Saving animals, one book at a time

Saving animals, one book at a time
Published: Nov 04, 2018
Inspired by her experience on an African safari, photographer Margot Raggett decided to turn her attention to the subject of wildlife. Eight years later, she is publishing books on endangered species that fund conservation campaigns in 13 countries. Margot spoke to us from London on what drew her to this work, and how money raised through book sales is helping to win the ongoing war against poaching.

Inset of photograph by Billy Dodson. Volcanoes National Park, Rwanda, featured in Remembering Great Apes.

Do you remember the moment when you had your first significant learning experience with wildlife photography?

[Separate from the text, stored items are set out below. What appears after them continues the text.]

(** * MSRApi: a shallow embedding of the MotorsportReg REST client

    The client of [msrapi/__init__.py] is a Python class whose methods build
    a URL with [str.format], hand it to the [requests] library and return
    what comes back. The embedding keeps that shape:

    - Python values are the inductive [PyVal]; [py_str] is Python's [str()]
      on them and [is_True] / [is_False] are the identity tests
      [x is True] / [x is False];
    - [PyFormat.format] is the fragment of [str.format] the templates use
      (literal text and explicitly numbered fields);
    - the instance is its attribute dictionary, a [gmap string PyVal];
    - the methods live in the monad [Py]: a world (the instance and the log
      of requests handed to the transport) is threaded through, and a call
      either returns or raises;
    - the [requests] transport, [Response.json] and [json.dumps] belong to
      libraries outside the repository and are parameters of the section. *)

From Stdlib Require Import ZArith Ascii String.
From stdpp Require Import gmap strings list fin_maps pretty.

Open Scope Z_scope.

(** ** Python values *)

Inductive PyVal : Type :=
| PyNone
| PyBool (b : bool)
| PyInt (z : Z)
| PyStr (s : string).
(** ** Dictionaries *)





(** ** Steps of the assembler *)

Lemma assemble_one_unfold (raw : dir) (full : bool) (sel : list string)
      (acc : assembly) (name : string) (d : dir) :
  assemble_one raw full sel acc name d
  = match _load_json raw name with
    | Raise e => (d, Raise e)
    | Ok data =>
        match get_frames data with
        | Raise e => (d, Raise e)
        | Ok all_frames =>
            let frames := retained_frames full sel name all_frames in
            (dict_set d name
                      (JsonFile (dict_set data "frames" (VFrames frames))),
             Ok (mkAssembly
                   (dict_set (counts acc) name (Z.of_nat (List.length frames)))
                   (frames_to_copy acc ++ frames)))
        end
    end.
Proof.
  unfold assemble_one, bind, lift, _write_json, ret.
  destruct (_load_json raw name); [|reflexivity].
  destruct (get_frames a); reflexivity.
Qed.


Section DirectoryInvariants.

Variable raw : dir.

(** The file found under one path of the subset directory, [None] when there
    is none, and a property [S] of it. *)
Variable path : string.
Variable S : option file -> Prop.






End DirectoryInvariants.

(** ** The assembler as a whole *)

Section AssemblerFacts.

Variable sample_positions : Z -> nat -> nat -> list nat.

#[local] Abbreviation build := (build_subset sample_positions).
#[local] Abbreviation create := (create_view_subset sample_positions).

My first proper wildlife photography trip, to the Masai Mara in 2010, was with the couple Jonathan and Angela Scott — both who have won the coveted title of Wildlife Photographer of the Year. Their work was so inspiring, and their message about conservation so eye-opening, that I resolved when I returned from that safari to learn how to use my camera properly to start using photography to raise awareness.

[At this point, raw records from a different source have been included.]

(** The whole of [normalize]: the loop leaves [normalized] at the start of
    the array, and the terminator is stored behind it. *)
Lemma normalize_run (buf : list ascii) (n : nat) :
  (n <= length buf)%nat ->
  exists loop_buf,
    length loop_buf = length buf /\
    take (length (normalized (Z.of_nat n) 0 false (take n buf))) loop_buf
    = normalized (Z.of_nat n) 0 false (take n buf) /\
    normalize buf (Z.of_nat n)
    = (b ← store loop_buf
             (Z.of_nat (length (normalized (Z.of_nat n) 0 false (take n buf))))
             (chr 0);
       Ok (b, Z.of_nat (length (normalized (Z.of_nat n) 0 false (take n buf))))).
Proof.
  intros Hn.
  destruct (normalize_loop_normalized (Z.of_nat n) n 0 0 buf false)
    as (loop_buf & Hrun & Hout & Hl); [lia | lia | intros i' Hi'; discriminate | ].
  change (Z.of_nat 0) with 0 in Hrun. rewrite drop_0 in Hrun, Hout.
  cbn [Nat.add take app] in Hrun, Hout.
  exists loop_buf. split; [exact Hl | split; [exact Hout | ]].
  unfold normalize. rewrite Nat2Z.id, Hrun. reflexivity.
Qed.

Lemma normalized_no_space_length (len i : Z) (ps : bool) (l : list ascii) :
  Forall (fun c => isspace (u8 c) = false) l ->
  length (normalized len i ps l) = length l.
Proof.
  revert i ps. induction l as [ | c l IH]; intros i ps Hl; [reflexivity | ].
  apply Forall_cons in Hl as [Hc Hl]. cbn [normalized].
  destruct (isupper (u8 c)); [cbn [length]; now rewrite IH | ].
  rewrite Hc. cbn [length]. now rewrite IH.
Qed.

Lemma normalized_shape (len i : Z) (ps : bool) (l : list ascii) :
  Forall (fun c => isupper (u8 c) = false /\
                   (isspace (u8 c) = true -> c = chr 32))
         (normalized len i ps l).
Proof.
  revert i ps. induction l as [ | c l IH]; intros i ps; cbn [normalized];
    [constructor | ].
  destruct (isupper (u8 c)) eqn:Hup.
  - destruct (tolower_upper _ Hup) as (Hr & Hnu & Hns).
    constructor; [ | apply IH].
    rewrite u8_chr by exact Hr. split; [exact Hnu | ].
    rewrite Hns. discriminate.
  - destruct (isspace (u8 c)) eqn:Hsp.
    + destruct ((0 <? i) && (i <? len - 1) && negb ps); [ | apply IH].
      constructor; [ | apply IH]. split; reflexivity.
    + constructor; [ | apply IH]. split; [exact Hup | ].
      rewrite Hsp. discriminate.
Qed.

Lemma normalized_head (len i : Z) (ps : bool) (l : list ascii) (c : ascii) :
  i = 0 \/ ps = true ->
  head (normalized len i ps l) = Some c -> isspace (u8 c) = false.
Proof.
  revert i ps. induction l as [ | x l IH]; intros i ps Hstart; cbn [normalized];
    [discriminate | ].
  destruct (isupper (u8 x)) eqn:Hup.
  - destruct (tolower_upper _ Hup) as (Hr & _ & Hns).
    intros Hc. injection Hc as <-. rewrite u8_chr by exact Hr. exact Hns.
  - destruct (isspace (u8 x)) eqn:Hsp.
    + assert (Hcond : (0 <? i) && (i <? len - 1) && negb ps = false).
      { destruct Hstart as [-> | ->]; [reflexivity | ].
        now rewrite andb_false_r. }
      rewrite Hcond. apply IH. right. reflexivity.
    + intros Hc. injection Hc as <-. exact Hsp.
Qed.

Lemma normalized_adjacent (len i : Z) (ps : bool) (l : list ascii)
    (x : nat) (a b : ascii) :
  normalized len i ps l !! x = Some a ->
  normalized len i ps l !! S x = Some b ->
  isspace (u8 a) = true -> isspace (u8 b) = false.
Proof.
  revert i ps x. induction l as [ | c l IH]; intros i ps x; cbn [normalized];
    [discriminate | ].
  assert (Hcons : forall (y : ascii) (ps' : bool),
            (isspace (u8 y) = true -> ps' = true) ->
            (y :: normalized len (i + 1) ps' l) !! x = Some a ->
            (y :: normalized len (i + 1) ps' l) !! S x = Some b ->
            isspace (u8 a) = true -> isspace (u8 b) = false).
  { intros y ps' Hy Ha Hb Hsa. destruct x as [ | x].
    - injection Ha as ->.
      apply (normalized_head len (i + 1) ps' l b); [right; auto | ].
      rewrite head_lookup. exact Hb.
    - exact (IH _ _ _ Ha Hb Hsa). }
  destruct (isupper (u8 c)) eqn:Hup.
  - destruct (tolower_upper _ Hup) as (Hr & _ & Hns).
    apply Hcons. rewrite u8_chr by exact Hr. rewrite Hns. discriminate.
  - destruct (isspace (u8 c)) eqn:Hsp.
    + destruct ((0 <? i) && (i <? len - 1) && negb ps); [ | apply IH].
      apply Hcons. reflexivity.
    + apply Hcons. rewrite Hsp. discriminate.
Qed.

Lemma normalized_nil_all_space (len i : Z) (ps : bool) (l : list ascii) :
  normalized len i ps l = [] -> Forall (fun c => isspace (u8 c) = true) l.
Proof.
  revert i ps. induction l as [ | c l IH]; intros i ps; cbn [normalized];
    [constructor | ].
  destruct (isupper (u8 c)); [discriminate | ].
  destruct (isspace (u8 c)) eqn:Hsp; [ | discriminate].
  destruct ((0 <? i) && (i <? len - 1) && negb ps); [discriminate | ].
  intros Hnil. constructor; [exact Hsp | exact (IH _ _ Hnil)].
Qed.

Lemma last_cons_nil_or {A : Type} (x : A) (l : list A) (s : A) :
  last (x :: l) = Some s -> (l = [] /\ s = x) \/ (l <> [] /\ last l = Some s).
Proof.
  destruct l as [ | y l]; cbn [last].
  - intros Hs. injection Hs as <-. left. split; reflexivity.
  - intros Hs. right. split; [discriminate | exact Hs].
Qed.

Lemma normalized_last_space (len : Z) (l : list ascii) :
  forall (i : Z) (ps : bool) (s : ascii),
    len = i + Z.of_nat (length l) ->
    last (normalized len i ps l) = Some s -> isspace (u8 s) = true ->
    exists pre a b, l = pre ++ [a; b] /\
                    isspace (u8 a) = true /\ isspace (u8 b) = true.
Proof.
  induction l as [ | c l IH]; intros i ps s Hlen; cbn [normalized];
    [discriminate | ].
  cbn [length] in Hlen.
  assert (Hrest : forall ps', last (normalized len (i + 1) ps' l) = Some s ->
            isspace (u8 s) = true ->
            exists pre a b, c :: l = pre ++ [a; b] /\
                            isspace (u8 a) = true /\ isspace (u8 b) = true).
  { intros ps' Hs Hsp.
    destruct (IH (i + 1) ps' s) as (pre & a & b & -> & Ha & Hb); [lia | exact Hs | exact Hsp | ].
    exists (c :: pre), a, b. repeat split; assumption. }
  assert (Hnonsp : forall (y : ascii) (ps' : bool),
            isspace (u8 y) = false ->
            last (y :: normalized len (i + 1) ps' l) = Some s ->
            isspace (u8 s) = true ->
            exists pre a b, c :: l = pre ++ [a; b] /\
                            isspace (u8 a) = true /\ isspace (u8 b) = true).
  { intros y ps' Hy Hs Hsp.
    destruct (last_cons_nil_or _ _ _ Hs) as [[_ ->] | [_ Hs']]; [congruence | ].
    exact (Hrest _ Hs' Hsp). }
  destruct (isupper (u8 c)) eqn:Hup.
  - destruct (tolower_upper _ Hup) as (Hr & _ & Hns).
    apply Hnonsp. rewrite u8_chr by exact Hr. exact Hns.
  - destruct (isspace (u8 c)) eqn:Hc; [ | apply Hnonsp; exact Hc].
    destruct (Z.ltb_spec 0 i) as [Hi | Hi]; cbn [andb]; [ | apply Hrest].
    destruct (Z.ltb_spec i (len - 1)) as [Hi' | Hi']; cbn [andb]; [ | apply Hrest].
    destruct (negb ps); [ | apply Hrest].
    intros Hs Hsp.
    destruct (last_cons_nil_or _ _ _ Hs) as [[Hnil _] | [_ Hs']];
      [ | exact (Hrest _ Hs' Hsp)].
    apply normalized_nil_all_space in Hnil.
    destruct (last l) as [b | ] eqn:Hlast.
    + apply last_Some in Hlast as [l' ->].
      apply Forall_app in Hnil as [Hl' Hb]. apply Forall_inv in Hb.
      destruct (last l') as [a | ] eqn:Hlast'.
      * apply last_Some in Hlast' as [l'' ->].
        apply Forall_app in Hl' as [_ Ha]. apply Forall_inv in Ha.
        exists (c :: l''), a, b.
        split; [now rewrite <- app_assoc | split; assumption].
      * apply last_None in Hlast' as ->.
        exists [], c, b. split; [reflexivity | split; assumption].
    + apply last_None in Hlast as ->. cbn [length] in Hlen. lia.
Qed.

Lemma normalize_ok_inv (buf buf' : list ascii) (n : nat) (j : Z) :
  (n <= length buf)%nat ->
  normalize buf (Z.of_nat n) = Ok (buf', j) ->
  let out := normalized (Z.of_nat n) 0 false (take n buf) in
  j = Z.of_nat (length out) /\
  (length out < length buf)%nat /\
  take (length out) buf' = out /\
  buf' !! length out = Some (chr 0) /\
  length buf' = length buf.
Proof.
  intros Hn Hrun out.
  destruct (normalize_run buf n Hn) as (loop_buf & Hl & Hout & Heq).
  fold out in Hout, Heq. rewrite Heq in Hrun. clear Heq.
  unfold store, buffer in Hrun.
  destruct (Z.leb_spec 0 (Z.of_nat (length out))); [ | lia].
  destruct (Z.ltb_spec (Z.of_nat (length out)) (Z.of_nat (length loop_buf)))
    as [Hlt | Hge]; cbn [andb mbind result_bind] in Hrun; [ | discriminate].
  injection Hrun as <- <-. rewrite Nat2Z.id.
  split; [reflexivity | split; [lia | split; [ | split]]].
  - rewrite take_insert_ge by lia. exact Hout.
  - apply list_lookup_insert_eq. lia.
  - rewrite length_insert. exact Hl.
Qed.

(** [normalize] as an out-of-place filter.  When the output is shorter
    than the array, [normalize] succeeds: it returns the length of
    [normalized], leaves [normalized] at the start of the array and a zero
    byte behind it, and keeps the size of the array. *)
Theorem normalize_in_place (buf : list ascii) (n : nat) :
  (n <= length buf)%nat ->
  (length (normalized (Z.of_nat n) 0 false (take n buf)) < length buf)%nat ->
  exists buf',
    normalize buf (Z.of_nat n)
    = Ok (buf', Z.of_nat (length (normalized (Z.of_nat n) 0 false (take n buf)))) /\
    take (length (normalized (Z.of_nat n) 0 false (take n buf))) buf'
    = normalized (Z.of_nat n) 0 false (take n buf) /\
    buf' !! length (normalized (Z.of_nat n) 0 false (take n buf)) = Some (chr 0) /\
    length buf' = length buf.
Proof.
  intros Hn Hroom.
  destruct (normalize_run buf n Hn) as (loop_buf & Hl & Hout & Heq).
  rewrite Heq, store_ok by lia. cbn [mbind result_bind].
  eexists. split; [reflexivity | split; [ | split]].
  - rewrite take_insert_ge by lia. exact Hout.
  - apply list_lookup_insert_eq. lia.
  - rewrite length_insert. exact Hl.
Qed.

Lemma normalize_in_place_witness :
  (5 <= length (bytes "Ab  c"))%nat /\
  exists buf',
    normalize (bytes "Ab  c") 5 = Ok (buf', 4) /\
    take 4 buf' = bytes "ab c" /\
    buf' !! 4%nat = Some (chr 0) /\
    length buf' = 5%nat.
Proof.
  split; [simpl; lia | ].
  apply (normalize_in_place (bytes "Ab  c") 5); simpl; lia.
Defined.

(** [normalize] needs one byte of room.  On an array of exactly [len]
    bytes none of which is whitespace (the empty array included), nothing
    is dropped, and the store of the terminator falls one byte past the
    array. *)
Theorem normalize_without_room (buf : list ascii) :
  Forall (fun c => isspace (u8 c) = false) buf ->
  normalize buf (Z.of_nat (length buf))
  = Err (OutOfBounds (Z.of_nat (length buf))).
Proof.
  intros Hns.
  destruct (normalize_run buf (length buf)) as (loop_buf & Hl & _ & Heq); [lia | ].
  rewrite Heq. rewrite firstn_all.
  rewrite normalized_no_space_length by exact Hns.
  unfold store.
  destruct (Z.ltb_spec (Z.of_nat (length buf)) (Z.of_nat (length loop_buf)));
    [lia | ].
  rewrite andb_false_r. reflexivity.
Qed.

Lemma normalize_without_room_witness :
  Forall (fun c => isspace (u8 c) = false) (bytes "abc") /\
  normalize (bytes "abc") 3 = Err (OutOfBounds 3).
Proof.
  split; [repeat constructor | ].
  apply (normalize_without_room (bytes "abc")). repeat constructor.
Defined.

(** The shape of what [normalize] returns.  When [normalize] succeeds on
    the first [n] bytes of an array, the length [j] it returns is at most
    [n] and below the size of the array, and the [j] bytes it leaves hold
    no upper-case letter, no whitespace other than the space character, no
    whitespace as first byte and no two whitespace bytes in a row. *)
Theorem normalize_output_shape (buf buf' : list ascii) (n : nat) (j : Z) :
  (n <= length buf)%nat ->
  normalize buf (Z.of_nat n) = Ok (buf', j) ->
  0 <= j <= Z.of_nat n /\ j < Z.of_nat (length buf) /\
  Forall (fun c => isupper (u8 c) = false /\
                   (isspace (u8 c) = true -> c = chr 32))
         (take (Z.to_nat j) buf') /\
  (forall c, head (take (Z.to_nat j) buf') = Some c -> isspace (u8 c) = false) /\
  (forall x a b,
     take (Z.to_nat j) buf' !! x = Some a ->
     take (Z.to_nat j) buf' !! S x = Some b ->
     isspace (u8 a) = true -> isspace (u8 b) = false).
Proof.
  intros Hn Hrun.
  destruct (normalize_ok_inv _ _ _ _ Hn Hrun) as (-> & Hroom & Hout & _ & _).
  rewrite Nat2Z.id, Hout.
  pose proof (length_normalized (Z.of_nat n) 0 false (take n buf)) as Hlen.
  rewrite length_take in Hlen.
  split; [lia | split; [lia | split; [ | split]]].
  - apply normalized_shape.
  - intros c. apply normalized_head. left. reflexivity.
  - intros x a b. apply normalized_adjacent.
Qed.

Lemma normalize_output_shape_witness :
  (5 <= length (bytes "Ab  c"))%nat /\
  normalize (bytes "Ab  c") 5 = Ok (bytes "ab c" ++ [chr 0], 4) /\
  0 <= 4 <= Z.of_nat 5.
Proof.
  split; [simpl; lia | split; [reflexivity | ]].
  apply (normalize_output_shape (bytes "Ab  c") (bytes "ab c" ++ [chr 0]) 5 4);
    [simpl; lia | reflexivity].
Defined.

As you have continued in this career, is there one idea — perhaps inspiring, perhaps disturbing — that keeps coming back to you in relation to your close proximity to the animal world?

Well, it isn’t an idea, but what disturbed me was seeing a poached elephant who had just died that morning — from a poachers arrow. Witnessing this brought me to tears and provoked me to start the Remembering Wildlife series. For the first time I saw face to face the consequence of the demand for ivory. It was horrific.

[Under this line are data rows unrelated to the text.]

(** Reads the digits of a timestamp such as ["2024-01-02T10:00"] as one
    number, which orders timestamps of that shape by time. *)
Definition digitsOf (d : string) : Z :=
  foldl (λ acc c,
           let n := Z.of_nat (Ascii.nat_of_ascii c) - 48 in
           if (0 <=? n) && (n <=? 9) then 10 * acc + n else acc)
        0 (String.list_ascii_of_string d).

Definition collaborators : Collaborators :=
  {| t := λ _ fallback, fallback;
     formatDate := λ d, d;
     getTime := digitsOf;
     getPatientName := λ _, "John Wilson";
     age := λ birthDate, birthDate |}.

(** A record without interpretation tags. *)
Definition reading (date : string)
    (temperature systolic diastolic pulse respiratoryRate spo2 : option Z)
  : PatientVitals :=
  {| id := date; date := date;
     temperature := temperature; systolic := systolic;
     diastolic := diastolic; pulse := pulse;
     respiratoryRate := respiratoryRate; spo2 := spo2;
     bloodPressureRenderInterpretation := None;
     pulseRenderInterpretation := None;
     spo2RenderInterpretation := None;
     temperatureRenderInterpretation := None;
     respiratoryRateRenderInterpretation := None |}.

Definition patient : fhir.Patient :=
  {| fhir.id := Some "p-1";
     fhir.birthDate := Some "1972-04-04";
     fhir.gender := Some "male";
     fhir.address := Some [ {| fhir.city := Some "Kampala" |} ];
     fhir.identifier :=
       Some [ {| fhir.value := Some "100GEJ";
                 fhir.type :=
                   Some {| fhir.coding :=
                             Some [ {| fhir.code := Some "05a29f94" |} ] |}
              |} ] |}.

Definition hooks (config : ConfigObject) (error : option DataFetchError)
  : Hooks :=
  {| config := config; conceptUnits := ∅; error := error;
     isLoading := false; isValidating := false; chartView := false;
     printState := idle |}.

Definition fullConfig : ConfigObject :=
  {| Config.vitals := Some {| Config.showPrintButton := Some true |};
     Config.concepts :=
       Some {| Config.temperatureUuid := Some "5088AAAA";
               Config.systolicBloodPressureUuid := Some "5085AAAA";
               Config.pulseUuid := Some "5087AAAA";
               Config.respiratoryRateUuid := Some "5242AAAA";
               Config.oxygenSaturationUuid := Some "5092AAAA" |};
     Config.excludePatientIdentifierCodeTypes :=
       Some {| Config.uuids := Some [] |} |}.

End Sample.

(** * Properties *)

(** ** The JavaScript operators *)

Lemma js_sub_numbers (a b : Z) : js_sub (Some a) (Some b) = a - b.
Proof. reflexivity. Qed.

Lemma js_gt0_Some (x : option Z) : js_gt0 x = true ↔ ∃ n, x = Some n ∧ 0 < n.
Proof.
  destruct x as [n|]; simpl.
  - rewrite Z.ltb_lt. split.
    + intros Hn. exists n. split; [reflexivity | exact Hn].
    + intros (m & [= <-] & Hm). exact Hm.
  - split; [discriminate|]. intros (m & Hm & _). discriminate.
Qed.

(** What the guard [a && b ? a - b : 0] computes: the difference of two
    readings that are both recorded and both different from zero, and [0]
    in every other case. *)
Lemma guarded_difference (a b : option Z) :
  (if truthy_number a && truthy_number b then js_sub a b else 0) =
  match a, b with
  | Some x, Some y => if (x =? 0) || (y =? 0) then 0 else x - y
  | _, _ => 0
  end.
Proof.
  destruct a as [x|], b as [y|]; simpl; try reflexivity.
  - destruct (x =? 0), (y =? 0); reflexivity.
  - destruct (x =? 0); reflexivity.
Qed.

(** ** Column comparators *)

(** The four single-value comparators return the difference of two non-zero
    readings. *)
Lemma sortFunc_nonzero_difference (valueA valueB : VitalsTableRow) (x y : Z) :
  x ≠ 0 → y ≠ 0 →
  (temperature valueA = Some x → temperature valueB = Some y →
     sortFunc_temperature valueA valueB = x - y) ∧
  (pulse valueA = Some x → pulse valueB = Some y →
     sortFunc_pulse valueA valueB = x - y) ∧
  (respiratoryRate valueA = Some x → respiratoryRate valueB = Some y →
     sortFunc_respiratoryRate valueA valueB = x - y) ∧
  (spo2 valueA = Some x → spo2 valueB = Some y →
     sortFunc_spo2 valueA valueB = x - y).
Proof.
  intros Hx Hy.
  apply Z.eqb_neq in Hx; apply Z.eqb_neq in Hy.
  unfold sortFunc_temperature, sortFunc_pulse, sortFunc_respiratoryRate,
    sortFunc_spo2.
  rewrite !guarded_difference.
  repeat split; intros -> ->; rewrite Hx, Hy; reflexivity.
Qed.

(** They return [0] as soon as one of the two readings is missing. *)
Lemma sortFunc_absent_zero (valueA valueB : VitalsTableRow) :
  (temperature valueA = None ∨ temperature valueB = None →
     sortFunc_temperature valueA valueB = 0) ∧
  (pulse valueA = None ∨ pulse valueB = None →
     sortFunc_pulse valueA valueB = 0) ∧
  (respiratoryRate valueA = None ∨ respiratoryRate valueB = None →
     sortFunc_respiratoryRate valueA valueB = 0) ∧
  (spo2 valueA = None ∨ spo2 valueB = None →
     sortFunc_spo2 valueA valueB = 0).
Proof.
  unfold sortFunc_temperature, sortFunc_pulse, sortFunc_respiratoryRate,
    sortFunc_spo2.
  rewrite !guarded_difference.
  repeat split; intros [-> | ->]; try reflexivity;
    match goal with |- context [match ?o with _ => _ end] =>
      destruct o; reflexivity
    end.
Qed.

(** C1, evaluated on the code: a row whose temperature, pulse, respiratory
    rate and SpO2 are all recorded as zero is compared with a row holding
    37, 72, 16 and 98.  Every field is present on both sides, yet each of
    the four comparators returns [0] instead of the difference of the two
    values: the test [valueA.x && valueB.x] takes a recorded zero for a
    missing reading. *)
Theorem sortFunc_recorded_zero_taken_for_absent `{Collaborators} :
  let valueA :=
    tableRow (Sample.reading "2024-01-01T10:00"
                (Some 0) None None (Some 0) (Some 0) (Some 0)) in
  let valueB :=
    tableRow (Sample.reading "2024-01-02T10:00"
                (Some 37) None None (Some 72) (Some 16) (Some 98)) in
  (temperature valueA = Some 0 ∧ temperature valueB = Some 37 ∧
   sortFunc_temperature valueA valueB = 0 ∧
   sortFunc_temperature valueA valueB ≠ 0 - 37) ∧
  (pulse valueA = Some 0 ∧ pulse valueB = Some 72 ∧
   sortFunc_pulse valueA valueB = 0 ∧
   sortFunc_pulse valueA valueB ≠ 0 - 72) ∧
  (respiratoryRate valueA = Some 0 ∧ respiratoryRate valueB = Some 16 ∧
   sortFunc_respiratoryRate valueA valueB = 0 ∧
   sortFunc_respiratoryRate valueA valueB ≠ 0 - 16) ∧
  (spo2 valueA = Some 0 ∧ spo2 valueB = Some 98 ∧
   sortFunc_spo2 valueA valueB = 0 ∧
   sortFunc_spo2 valueA valueB ≠ 0 - 98).
Proof. repeat split; discriminate. Qed.

(** The blood-pressure comparator on four non-zero readings: the systolic
    difference when the systolic values differ, the diastolic difference
    otherwise. *)
Lemma sortFunc_bloodPressure_nonzero (valueA valueB : VitalsTableRow)
    (sA sB dA dB : Z) :
  systolic valueA = Some sA → systolic valueB = Some sB →
  diastolic valueA = Some dA → diastolic valueB = Some dB →
  sA ≠ 0 → sB ≠ 0 → dA ≠ 0 → dB ≠ 0 →
  sortFunc_bloodPressure valueA valueB =
    if bool_decide (sA = sB) then dA - dB else sA - sB.
Proof.
  intros EsA EsB EdA EdB HsA HsB HdA HdB.
  unfold sortFunc_bloodPressure. rewrite EsA, EsB, EdA, EdB. simpl.
  apply Z.eqb_neq in HsA, HsB, HdA, HdB. rewrite HsA, HsB, HdA, HdB. simpl.
  repeat case_bool_decide; simplify_eq; reflexivity.
Qed.

(** It returns [0] as soon as one of the four readings is missing. *)
Lemma sortFunc_bloodPressure_absent (valueA valueB : VitalsTableRow) :
  systolic valueA = None ∨ systolic valueB = None ∨
  diastolic valueA = None ∨ diastolic valueB = None →
  sortFunc_bloodPressure valueA valueB = 0.
Proof.
  unfold sortFunc_bloodPressure.
  intros [-> | [-> | [-> | ->]]]; simpl;
    rewrite ?andb_false_r; reflexivity.
Qed.

(** The tie-break of two rows with equal systolic values: 120/80 sorts
    after 120/70. *)
Example sortFunc_bloodPressure_tie_break `{Collaborators} :
  sortFunc_bloodPressure
    (tableRow (Sample.reading "2024-01-01T10:00"
                 None (Some 120) (Some 80) None None None))
    (tableRow (Sample.reading "2024-01-02T10:00"
                 None (Some 120) (Some 70) None None None)) = 10.
Proof. reflexivity. Qed.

Marcus Westburg. Kahuzi-Biega National Park, DRC.

The natural world has its own ethical system, much different than ours (or maybe not so much). Can you tell us what you have learned through the witnessing of violence, death, and the survival instinct in the animal world that has informed your worldview?

In the majority of cases, animals are driven purely by instinctive needs, whether to eat, breed and pass on their genes, or simply to survive. Unlike humans, there is no greed, jealously or maliciousness in their actions. As a result, I find it very refreshing to spend time with wildlife. However, chimpanzees — being closest to humans in DNA terms — are also in the majority of cases very similar to humans in their behaviours.

Andy Biggs. Volcanoes National Park, Rwanda.

With this new book, Remembering Great Apes, there is a focus on the animal species that is, as you've just said, closer to humans than any other. How has this affected you?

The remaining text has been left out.